Personal information
- Born: 6 July 1999 (age 27)

Sport
- Sport: Track and field

Achievements and titles
- Personal best: 9:32.81 minutes (2026)

Medal record
Mediterranean Games
| Bronze medal – third place | 2022 Oran | 3000 m steeplechase |

= Ikram Ouaaziz =

Moroccan long-distance runner

Ikram Ouaaziz (إكرام وعزيز; born 6 July 1999) is a Moroccan long-distance runner who specializes in the 3000 metres steeplechase.

==Career==
In the age-specific categories, she became Moroccan junior champion and competed at the 2018 World U20 Championships without reaching the final.

In 2019 she became Moroccan champion for the first time, in the 5000 metres event. She would take back-to-back titles in this event in 2021, 2022, 2023, 2024 and 2025.
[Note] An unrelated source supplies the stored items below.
Lemma jsmap_set_keys {V} k (v : V) m :
  map fst (jsmap_set k v m)
  = if bool_decide (k ∈ map fst m) then map fst m else map fst m ++ [k].
Proof.
  induction m as [|[k0 v0] m IH]; simpl; [done|].
  destruct (decide (k0 = k)) as [->|Hk].
  - rewrite !bool_decide_eq_true_2; [done|apply list_elem_of_here|done].
  - rewrite (bool_decide_eq_false_2 (k0 = k)) by done. simpl. rewrite IH.
    destruct (decide (k ∈ map fst m)) as [Hin|Hin].
    + rewrite !bool_decide_eq_true_2; [done|by apply list_elem_of_further|done].
    + rewrite !bool_decide_eq_false_2; [done| |done].
      intros [?|?]%elem_of_cons; congruence.
Qed.

Lemma jsmap_set_elem {V} k (v : V) m kv :
  kv ∈ jsmap_set k v m → kv = (k, v) ∨ kv ∈ m.
Proof.
  induction m as [|[k0 v0] m IH]; simpl.
  - intros ->%list_elem_of_singleton. by left.
  - case_bool_decide as Hk.
    + intros [->|H]%elem_of_cons; [by left|]. right. by apply list_elem_of_further.
    + intros [->|H]%elem_of_cons; [right; apply list_elem_of_here|].
      destruct (IH H) as [->|Hin]; [by left|]. right. by apply list_elem_of_further.
Qed.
She won the silver medal at the 2019 Arab Championships, finished fifth at the 2019 African Games, fifth at the 2022 African Championships and took bronze medals at both the 2022 Mediterranean Games and the 2021 Islamic Solidarity Games (held in 2022). She also finished ninth at the 2022 Arab Cross Country Championships and finished fourth in the 5000 metres at the 2022 Mediterranean Games.

In 2023 she finished seventh at the Arab Cross Country Championships, seventh in the relay event at the 2023 World Cross Country Championships, in addition to winning three medals in the steeplechase: gold at the 2023 Arab Championships, bronze at the 2023 Arab Games and another gold at the 2023 Jeux de la Francophonie.

She fininished fifth at the 2024 African Championships and won the bronze medal at the 2025 Islamic Solidarity Games.